Actor and writer Sacha Baron Cohen is famous for taking his characters — Ali G., Borat, Bruno — into the real world, interacting with people who have no idea that they're dealing with a fictional character. But his new movie, The Dictator, is a scripted comedy about a tyrant on the loose in New York.


Interview Highlights

On why he enjoyed playing a dictator

"Dictators are ludicrous characters, and, you know, in my career and in my life, I've always enjoyed sort of inhabiting these ludicrous, larger-than-life characters that somehow exist in the real world. And just looking around, you know, over the last 10 years in particular, I kind of became obsessed [with] Colonel Gadhafi, amongst others, but Gadhafi in particular because he was so over the top. His dress style was so flamboyant, so ridiculous. In fact it could only really get to that level of absurdity by the fact that he was somebody who was unquestioned. You know, it's a bit like when you walk around Los Angeles, and you see some of these stars dressed in a peculiar way, the reason they're dressed like that is that no one actually questions them."

On Gadhafi's flatulence

Baron Cohen: "He, you know, is notorious for breaking wind furiously during various BBC interviews."

Gross: "Do they edit that out, or do they leave that in?"

Baron Cohen: "They actually, they did a little piece on it because after he did the interview, they noticed that he was breaking wind, not only breaking wind but sort of raising himself up before breaking wind in a kind of proud moment of defiance of Western journalistic standards."

On the design of the set:

"I said [to the set designer] 'Listen, we want to create this new country that is not quite in the Middle East, it's not quite in Africa, but, you know, it has elements of Gadhafi, it has elements of the United Arab Emirates, it has elements of Turkmenistan. We don't want it to be specific, but we want it to feel real."

On Borat speaking in Hebrew in the movie Borat

"I do like the irony of Borat, a deeply anti-Semitic character, speaking Hebrew, and this guy [in The Dictator,] who you know, wants to annihilate Israel, is also speaking Hebrew."

On why the movie The Dictator, unlike Borat, is scripted

"We actually just thought we could make a better movie if it had a script and, you know, didn't involve real people.
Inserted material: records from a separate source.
(** The stored rows after one rating upsert on a store that meets no
    fault. *)
Lemma put_cp_ratings_rows rt platform req rating s :
  faults s = [] ->
  body req !! "rating" = Some rating ->
  let out := serve step rt (PUT_cp_ratings platform) req s in
  let ins := object [("platform", Some (VStr platform));
                     ("rating", Some rating)] in
  let upd := object [("rating", Some rating);
                     ("updated_at", Some (VStr (toISOString rt)))] in
  faults (state_of out) = []
  /\ match List.filter (holds (platform_is platform)) (rows s "cp_ratings") with
     | [r] =>
         rows (state_of out) "cp_ratings" =
           map (fun x => if holds (platform_is platform) x then upd ∪ x else x)
               (rows s "cp_ratings")
         /\ resp_of out = res_ok (VObj (upd ∪ r))
     | _ =>
         rows (state_of out) "cp_ratings" =
           (rows s "cp_ratings" ++ [new_row s ins])%list
         /\ resp_of out = res_ok (VObj (new_row s ins))
     end.
Proof.
  intros Hf Hrating out ins upd. subst out. unfold serve. cbn [handler].
  unfold put_cp_ratings_platform. cbv zeta. rewrite Hrating.
  cbn [is_undefined].
  erewrite try_catch_await.
  2: { rewrite step_no_faults by exact Hf. apply exec_select_single. }
  fold (platform_is platform).
  destruct (List.filter (holds (platform_is platform)) (rows s "cp_ratings"))
    as [|r [|r' l]] eqn:Hfilter; cbn [data ok fail truthy].
  - erewrite try_catch_single
      by (rewrite step_no_faults by exact Hf; apply exec_insert).
    unfold resp_of, state_of. cbn [fst snd error data ok faults].
    split; [exact Hf|]. split; [|reflexivity].
    unfold rows at 1. cbn [tables]. rewrite lookup_insert_eq. reflexivity.
  - erewrite try_catch_single.
    2: { rewrite step_no_faults by exact Hf. rewrite exec_update.
         fold (platform_is platform). rewrite Hfilter. reflexivity. }
    unfold resp_of, state_of. cbn [fst snd error data ok].
    split; [exact Hf|]. split; [|reflexivity].
    apply rows_set_rows_eq.
  - erewrite try_catch_single
      by (rewrite step_no_faults by exact Hf; apply exec_insert).
    unfold resp_of, state_of. cbn [fst snd error data ok faults].
    split; [exact Hf|]. split; [|reflexivity].
    unfold rows at 1. cbn [tables]. rewrite lookup_insert_eq. reflexivity.
Qed.
(** ** Lesson resolution: the first part of [Course.execute_lesson] *)

(** Lines 66-89 of [course.py]: from the lesson names and the identifier to
    [lessonname], or the exception raised. *)
Definition resolve_lessonname (lessonnames : list string) (identifier : string)
    : result string :=
  match int_of_str identifier with
  | Some n =>
      (* type(identifier) == int *)
      match getitem lessonnames (n - 1) with
      | Some lessonname => Return lessonname
      | None => Raise (NoSuchLessonException "Invalid lesson index")
      end
  | None =>
      match index identifier lessonnames with
      | Some i =>
          match getitem lessonnames (Z.of_nat i) with
          | Some lessonname => Return lessonname
          | None => Raise IndexError
          end
      | None => Raise (NoSuchLessonException ("Invalid lesson: " +:+ identifier))
      end
  end.

(** What the resolver does with an identifier that [int] accepts: the
    identifier is an index, and only the index is used. *)
Definition resolve_index (lessonnames : list string) (n : Z) : result string :=
  match getitem lessonnames (n - 1) with
  | Some lessonname => Return lessonname
  | None => Raise (NoSuchLessonException "Invalid lesson index")
  end.

(** ** YAML values and the course object *)

Set Warnings "-register-all".

(** What [yaml.safe_load] returns for a document made of nulls, booleans,
    integers, strings, sequences and mappings.  A mapping keeps its items
    in the order of the document. *)
Inductive value : Type :=
  | VNone
  | VBool (b : bool)
  | VInt (n : Z)
  | VStr (s : string)
  | VList (l : list value)
  | VDict (items : list (value * value)).

(** [len(v)] *)
Definition len (v : value) : result Z :=
  match v with
  | VStr s => Return (Z.of_nat (String.length s))
  | VList l => Return (Z.of_nat (length l))
  | VDict items => Return (Z.of_nat (length items))
  | _ => Raise (TypeError NoLen)
  end.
I think pulling off, pulling off a kind of fake documentary of me being a, you know, actual dictator would have been extremely difficult, if not impossible. We got away with it on Borat because Kazakhstan was a real country. So you could say, 'I'm from Kazakhstan National Television.' People would look up Kazakhstan, and it existed. But if I came this time and said, 'I'm from Wadiya,' they'd, you know, look it up and realize it didn't exist, and if I said listen, 'I'm the dictator of Turkmenistan or, you know, or Libya,' they could look it up on Wikipedia and realize that I'm not. So it would have been impossible to, you know, have this real story."

On being brave

"I don't know if I'm brave. Yeah, I mean, I don't know if I'm brave. I think I think in the moment. So when I'm in character, I'm in character, and I'm obviously thinking about what's going on around me, but it's easier to do stuff when you're in character."

On the police and FBI following his characters

"There was a time, you know, I got so used to the police turning up. You know, with Borat, I think they came about 45 times. Sometimes it was the police, then the FBI were following us for a while. They had so many complaints that there was a Middle Eastern man ... driving through America in an ice cream van, that the FBI assigned a team to us. And so we had the FBI and then we had the Secret Service. But there were so many of these instances, and with Bruno as well, that for a while it would take about six months afterwards for me not to totally freak out whenever I saw a policeman."